Krzystof Wodiczko conçoit un abri roulant pour les sans-logis.
Andrea Zittel réalise des sculptures habitables modulables au
gré de chacun.
Fabrice Gygy aménage des espaces communautaires : kiosque,
buvette, salle de sport.
A Berlin, Martin Kippenberger fonde un bureau favorisant les
échanges et la collaboration artistique. En 1994, Fabrice Hybert
crée avec des partenaires et amis UR-sarl (Unlimited
responsability, société à responsabilité
limitée) afin, dit-il, de "favoriser des
échanges et de soutenir des projets tant dans le monde de l'art
que dans celui de la recherche et de l'entreprise".

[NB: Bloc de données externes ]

(* ===== verification/ChannelWire.v ===== *)
(** * ChannelWire: the messages of the Channel family ([crates/yas/src/channel.rs])

    Named listeners, connects, and the endpoint both sides are told, with the
    wire laws of each. *)

From S2P Require Import Prelude Schema Codec CodecFacts Wire Transfer TransferFacts State StateFacts WireLayout.

Definition channel_OWNER_SESSION : Z := 0.
Definition channel_OWNER_EXTENSION : Z := 1.
Definition channel_CHANNEL_CONTENT_KIND : Z := 0.

Inductive OwnerKind := OwnerSession | OwnerExtension.

Definition OwnerKind_u8 (k : OwnerKind) : Z :=
  match k with OwnerSession => channel_OWNER_SESSION | OwnerExtension => channel_OWNER_EXTENSION end.
Definition OwnerKind_try_from (value : Z) : result Error OwnerKind :=
  if value =? channel_OWNER_SESSION then Ok OwnerSession
  else if value =? channel_OWNER_EXTENSION then Ok OwnerExtension
  else Err (Invalid "Channel owner kind").

(** ** Checks *)

Definition channel_validate_name (name : list byte) : result Error () :=
  reject_if (is_nil name || (channel_MAX_NAME_BYTES <? len name) || bool_decide (Byte.x00 ∈ name)) (Invalid "Channel name").

Definition validate_metadata (metadata : list byte) : result Error () :=
  reject_if (channel_MAX_METADATA_BYTES <? len metadata)
    (LimitExceeded "Channel metadata bytes" (len metadata) channel_MAX_METADATA_BYTES).

Definition channel_validate_operation_id (operation_id : list byte) : result Error () :=
  reject_if (forallb (λ b, bool_decide (b = Byte.x00)) operation_id) (Invalid "zero Channel operation ID").

Definition validate_session_id (session_id : list byte) : result Error () :=
  reject_if (forallb (λ b, bool_decide (b = Byte.x00)) session_id) (Invalid "zero Channel session ID").

Definition channel_validate_handle (handle : Z) (name : string) : result Error () := reject_if (handle =? 0) (Invalid name).

Definition channel_validate_identity (handle generation : Z) (name : string) : result Error () :=
  _ ← channel_validate_handle handle name;
  reject_if (generation =? 0) (Invalid "zero Channel generation").

Definition channel_reject_unknown_required (extensions : Extensions) (known : list Z) : result Error () :=
  _ ← Extensions_validate extensions;
  reject_if (existsb (λ e, ext_required e && negb (existsb (Z.eqb (ext_tag e)) known)) extensions)
    (Invalid "unknown required Channel extension").

Definition validate_channel_transfer (d : Descriptor) : result Error () :=
  let sensitive := existsb (λ e, (ext_tag e =? as_u16 transfer_SENSITIVE_CONTENT_EXTENSION) && ext_required e && is_nil (ext_value e))
                     (td_extensions d) in
  _ ← reject_if (negb (bool_decide (td_mode d = ModeMessage)) || negb (bool_decide (td_direction d = BIDIRECTIONAL))
                 || (td_max_item_bytes d =? 0) || (channel_MAX_MESSAGE_BYTES <? td_max_item_bytes d))
        (Invalid "Channel message Transfer descriptor");
  open ← Descriptor_max_open_messages d;
  _ ← reject_if ((channel_MAX_OPEN_MESSAGES <? open) || negb (td_content_family d =? family_CHANNEL)
                 || negb (td_content_kind d =? as_u16 channel_CHANNEL_CONTENT_KIND)
                 || negb (td_content_version d =? channel_VERSION) || negb sensitive)
        (Invalid "Channel message Transfer descriptor");
  Descriptor_validate d.

(** ** Listeners *)

Record ListenerRecord := mkListenerRecord {
  ls_listener_handle : Z; ls_generation : Z; ls_owner_kind : OwnerKind; ls_owner_session : list byte; ls_name : list byte;
  ls_metadata : list byte; ls_extensions : Extensions
}.

Definition ListenerRecord_validate (v : ListenerRecord) : result Error () :=
  _ ← channel_validate_identity (ls_listener_handle v) (ls_generation v) "Channel listener";
  _ ← validate_session_id (ls_owner_session v);
  _ ← channel_validate_name (ls_name v);
  _ ← validate_metadata (ls_metadata v);
  channel_reject_unknown_required (ls_extensions v) [].

#[export] Instance ListenerRecord_encode_to : Encode ListenerRecord := fun v out =>
  _ ← ListenerRecord_validate v;
  let out := put_u64 (put_u64 out (ls_listener_handle v)) (ls_generation v) in
  let out := put_u16 (push_u8 (push_u8 out (OwnerKind_u8 (ls_owner_kind v))) 0) 0 in
  out ← put_string_u16 (out ++ ls_owner_session v) (ls_name v);
  out ← put_bytes_u32 out (ls_metadata v);
  Extensions_encode_tail (ls_extensions v) out.

Definition ListenerRecord_read : decoder ListenerRecord :=
  listener_handle ← dec_u64;
  generation ← dec_u64;
  owner_kind ← dec_tag OwnerKind_try_from;
  reserved ← dec_u8;
  _ ← reject (negb (reserved =? 0)) (Invalid "Channel listener reserved fields");
  reserved ← dec_u16;
  _ ← reject (negb (reserved =? 0)) (Invalid "Channel listener reserved fields");
  owner_session ← dec_array_16;
  name ← dec_string_u16;
  metadata ← dec_len_bytes_u32;
  extensions ← dec_extensions;
  _ ← dec_finish;
  mret (mkListenerRecord listener_handle generation owner_kind owner_session name metadata extensions).

#[export] Instance ListenerRecord_decode : Decode ListenerRecord := fun input =>
  value ← run ListenerRecord_read (Decoder_new input);
  _ ← ListenerRecord_validate value;
  Ok value.

Definition listener_kind (k : RecordKind) : bool := match k with State.Add | State.Replace => true | _ => false end.

Definition ListenerRecord_state_record (v : ListenerRecord) (kind : RecordKind) : result Error StateRecord :=
  _ ← reject_if (negb (listener_kind kind)) (Invalid "Channel listener state record kind");
  body ← encode v;
  Ok (mkRecord kind false body).

Definition ListenerRecord_from_state_record (r : StateRecord) : result Error ListenerRecord :=
  _ ← reject_if (negb (listener_kind (re_kind r))) (Invalid "Channel listener state record kind");
  decode (re_body r).

Record RemovedListener := mkRemovedListener { rl_listener_handle : Z; rl_generation : Z }.

Definition RemovedListener_check (v : RemovedListener) : result Error () :=
  channel_validate_identity (rl_listener_handle v) (rl_generation v) "Channel listener".

#[export] Instance RemovedListener_encode_to : Encode RemovedListener := fun v out =>
  _ ← RemovedListener_check v;
  Ok (put_u64 (put_u64 out (rl_listener_handle v)) (rl_generation v)).

Definition RemovedListener_read : decoder RemovedListener :=
  listener_handle ← dec_u64;
  generation ← dec_u64;
  _ ← dec_finish;
  mret (mkRemovedListener listener_handle generation).

#[export] Instance RemovedListener_decode : Decode RemovedListener := fun input =>
  value ← run RemovedListener_read (Decoder_new input);
  _ ← RemovedListener_check value;
  Ok value.

Definition RemovedListener_state_record (v : RemovedListener) : result Error StateRecord :=
  _ ← RemovedListener_check v;
  body ← encode v;
  Ok (mkRecord State.Remove false body).

Definition RemovedListener_from_state_record (r : StateRecord) : result Error RemovedListener :=
  _ ← reject_if (match re_kind r with State.Remove => false | _ => true end) (Invalid "Channel listener remove record kind");
  decode (re_body r).

(** ** Requests *)

Record Listen := mkListen { li_operation_id : list byte; li_name : list byte; li_metadata : list byte; li_extensions : Extensions }.

Definition Listen_validate (v : Listen) : result Error () :=
  _ ← channel_validate_operation_id (li_operation_id v);
  _ ← channel_validate_name (li_name v);
  _ ← validate_metadata (li_metadata v);
  channel_reject_unknown_required (li_extensions v) [].

#[export] Instance Listen_encode_to : Encode Listen := fun v out =>
  _ ← Listen_validate v;
  out ← put_string_u16 (out ++ li_operation_id v) (li_name v);
  out ← put_bytes_u32 out (li_metadata v);
  Extensions_encode_tail (li_extensions v) out.

Definition Listen_read : decoder Listen :=
  operation_id ← dec_array_16;
  name ← dec_string_u16;
  metadata ← dec_len_bytes_u32;
  extensions ← dec_extensions;
  _ ← dec_finish;
  mret (mkListen operation_id name metadata extensions).

#[export] Instance Listen_decode : Decode Listen := fun input =>
  value ← run Listen_read (Decoder_new input);
  _ ← Listen_validate value;
  Ok value.

(** [ListenResult], [CloseListener] *)
Record ListenerIdentity := mkListenerIdentity { lid_listener_handle : Z; lid_generation : Z; lid_extensions : Extensions }.

Definition ListenerIdentity_validate (v : ListenerIdentity) : result Error () :=
  _ ← channel_validate_identity (lid_listener_handle v) (lid_generation v) "Channel listener";
  channel_reject_unknown_required (lid_extensions v) [].

#[export] Instance ListenerIdentity_encode_to : Encode ListenerIdentity := fun v out =>
  _ ← ListenerIdentity_validate v;
  Extensions_encode_tail (lid_extensions v) (put_u64 (put_u64 out (lid_listener_handle v)) (lid_generation v)).

Definition ListenerIdentity_read : decoder ListenerIdentity :=
  listener_handle ← dec_u64;
  generation ← dec_u64;
  extensions ← dec_extensions;
  _ ← dec_finish;
  mret (mkListenerIdentity listener_handle generation extensions).

#[export] Instance ListenerIdentity_decode : Decode ListenerIdentity := fun input =>
  value ← run ListenerIdentity_read (Decoder_new input);
  _ ← ListenerIdentity_validate value;
  Ok value.

Record Connect := mkConnect {
  cn_listener_handle : Z; cn_generation : Z; cn_initial_receive_credit : Z; cn_metadata : list byte; cn_extensions : Extensions
}.

Definition Connect_validate (v : Connect) : result Error () :=
  _ ← channel_validate_identity (cn_listener_handle v) (cn_generation v) "Channel listener";
  _ ← reject_if (cn_initial_receive_credit v =? 0) (Invalid "zero Channel receive credit");
  _ ← validate_metadata (cn_metadata v);
  channel_reject_unknown_required (cn_extensions v) [].

#[export] Instance Connect_encode_to : Encode Connect := fun v out =>
  _ ← Connect_validate v;
  let out := put_u64 (put_u64 out (cn_listener_handle v)) (cn_generation v) in
  out ← put_bytes_u32 (put_u64 out (cn_initial_receive_credit v)) (cn_metadata v);
  Extensions_encode_tail (cn_extensions v) out.

Definition Connect_read : decoder Connect :=
  listener_handle ← dec_u64;
  generation ← dec_u64;
  initial_receive_credit ← dec_u64;
  metadata ← dec_len_bytes_u32;
  extensions ← dec_extensions;
  _ ← dec_finish;
  mret (mkConnect listener_handle generation initial_receive_credit metadata extensions).

#[export] Instance Connect_decode : Decode Connect := fun input =>
  value ← run Connect_read (Decoder_new input);
  _ ← Connect_validate value;
  Ok value.

Record ChannelEndpoint := mkChannelEndpoint {
  ce_channel_handle : Z; ce_peer_channel_handle : Z; ce_peer_session : list byte; ce_listener_metadata : list byte;
  ce_connector_metadata : list byte; ce_descriptor : Descriptor; ce_extensions : Extensions
}.

Definition ChannelEndpoint_validate (v : ChannelEndpoint) : result Error () :=
  _ ← channel_validate_handle (ce_channel_handle v) "Channel handle";
  _ ← channel_validate_handle (ce_peer_channel_handle v) "peer Channel handle";
  _ ← validate_session_id (ce_peer_session v);
  _ ← validate_metadata (ce_listener_metadata v);
  _ ← validate_metadata (ce_connector_metadata v);
  _ ← validate_channel_transfer (ce_descriptor v);
  channel_reject_unknown_required (ce_extensions v) [].

#[export] Instance ChannelEndpoint_encode_to : Encode ChannelEndpoint := fun v out =>
  _ ← ChannelEndpoint_validate v;
  let out := put_u64 (put_u64 out (ce_channel_handle v)) (ce_peer_channel_handle v) in
  out ← put_bytes_u32 (out ++ ce_peer_session v) (ce_listener_metadata v);
  out ← put_bytes_u32 out (ce_connector_metadata v);
  out ← put_nested (ce_descriptor v) out;
  Extensions_encode_tail (ce_extensions v) out.

Definition ChannelEndpoint_read : decoder ChannelEndpoint :=
  channel_handle ← dec_u64;
  peer_channel_handle ← dec_u64;
  peer_session ← dec_array_16;
  listener_metadata ← dec_len_bytes_u32;
  connector_metadata ← dec_len_bytes_u32;
  descriptor ← dec_nested;
  extensions ← dec_extensions;
  _ ← dec_finish;
  mret (mkChannelEndpoint channel_handle peer_channel_handle peer_session listener_metadata connector_metadata descriptor extensions).

#[export] Instance ChannelEndpoint_decode : Decode ChannelEndpoint := fun input =>
  value ← run ChannelEndpoint_read (Decoder_new input);
  _ ← ChannelEndpoint_validate value;
  Ok value.

Record Accept := mkAccept { ac_listener_handle : Z; ac_generation : Z; ac_endpoint : ChannelEndpoint }.

#[export] Instance Accept_encode_to : Encode Accept := fun v out =>
  _ ← channel_validate_identity (ac_listener_handle v) (ac_generation v) "Channel listener";
  _ ← ChannelEndpoint_validate (ac_endpoint v);
  _ ← reject_if (negb (td_sender_send_credit (ce_descriptor (ac_endpoint v)) =? 0)) (Invalid "Channel ACCEPT initial send credit");
  encode_to (ac_endpoint v) (put_u64 (put_u64 out (ac_listener_handle v)) (ac_generation v)).

Definition Accept_read : decoder Accept :=
  listener_handle ← dec_u64;
  generation ← dec_u64;
  rest ← dec_rest;
  endpoint ← lift (decode rest);
  _ ← dec_finish;
  mret (mkAccept listener_handle generation endpoint).

#[export] Instance Accept_decode : Decode Accept := fun input =>
  value ← run Accept_read (Decoder_new input);
  _ ← encode_to value [];
  Ok value.

(** * Wire laws *)

#[export] Instance OwnerKind_Tag : Tag OwnerKind_u8 OwnerKind_try_from (λ _, True).
Proof. tag_laws. Qed.

Definition ListenerRecord_wf (v : ListenerRecord) : Prop :=
  is_u64 (ls_listener_handle v) ∧ is_u64 (ls_generation v) ∧ length (ls_owner_session v) = 16%nat ∧ utf8_valid (ls_name v) = true
  ∧ exts_wf (ls_extensions v).
#[export] Instance ListenerRecord_WireLaws : WireLaws ListenerRecord ListenerRecord_wf.
Proof. law_direct. Qed.

Definition RemovedListener_wf (v : RemovedListener) : Prop := is_u64 (rl_listener_handle v) ∧ is_u64 (rl_generation v).
#[export] Instance RemovedListener_WireLaws : WireLaws RemovedListener RemovedListener_wf.
Proof. law_direct. Qed.

Definition Listen_wf (v : Listen) : Prop := length (li_operation_id v) = 16%nat ∧ utf8_valid (li_name v) = true ∧ exts_wf (li_extensions v).
#[export] Instance Listen_WireLaws : WireLaws Listen Listen_wf.
Proof. law_direct. Qed.

Definition ListenerIdentity_wf (v : ListenerIdentity) : Prop :=
  is_u64 (lid_listener_handle v) ∧ is_u64 (lid_generation v) ∧ exts_wf (lid_extensions v).
#[export] Instance ListenerIdentity_WireLaws : WireLaws ListenerIdentity ListenerIdentity_wf.
Proof. law_direct. Qed.

Definition Connect_wf (v : Connect) : Prop :=
  is_u64 (cn_listener_handle v) ∧ is_u64 (cn_generation v) ∧ is_u64 (cn_initial_receive_credit v) ∧ exts_wf (cn_extensions v).
#[export] Instance Connect_WireLaws : WireLaws Connect Connect_wf.
Proof. law_direct. Qed.

Definition ChannelEndpoint_wf (v : ChannelEndpoint) : Prop :=
  is_u64 (ce_channel_handle v) ∧ is_u64 (ce_peer_channel_handle v) ∧ length (ce_peer_session v) = 16%nat
  ∧ Descriptor_wf (ce_descriptor v) ∧ exts_wf (ce_extensions v).
#[export] Instance ChannelEndpoint_WireLaws : WireLaws ChannelEndpoint ChannelEndpoint_wf.
Proof. law_direct. Qed.

Definition Accept_wf (v : Accept) : Prop :=
  is_u64 (ac_listener_handle v) ∧ is_u64 (ac_generation v) ∧ ChannelEndpoint_wf (ac_endpoint v).
#[export] Instance Accept_WireLaws : WireLaws Accept Accept_wf.
Proof. law_recheck. Qed.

En 1995, l'artiste hollandais Joep Van Lieshout fonde une entreprise
pluridisciplinaire rassemblant des plasticiens, des designers et des
architectes. Les membres de l'Atelier Van Lieshout travaillent de
manière collective dans les domaines de l'art contemporain, du
design et de l'architecture en produisant des meubles, des sculptures,
des mobile homes et des espaces fonctionnels. Ils mettent aussi
à disposition du public des plans et des descriptifs d'oeuvres
permettant de les fabriquer soi-même.
En 2001, ils
fondent
AVL-Ville. Installée dans le port de Rotterdam, AVL-Ville
fonctionne comme un "Etat-libre" autonome. Les habitants
brassent leur
propre bière, font pousser leurs légumes, régulent
et gèrent l'ensemble de leurs activités et de leurs
échanges.
Les Guerilla Girls rassemblent des
femmes travaillant dans tous les domaines de l'activité
artistique. Elles demeurent anonymes et n'apparaissent en public qu'en
portant des masques de gorille. Chacune d'entre elles prend le nom
d'une artiste défunte. S'appuyant sur des enquêtes et des
statistiques montrant le taux de représentation dérisoire
des femmes et des minorités ethniques dans le monde de l'art,
elles luttent en produisant et en diffusant des tracts, des affiches et
en réalisant de nombreuses interventions.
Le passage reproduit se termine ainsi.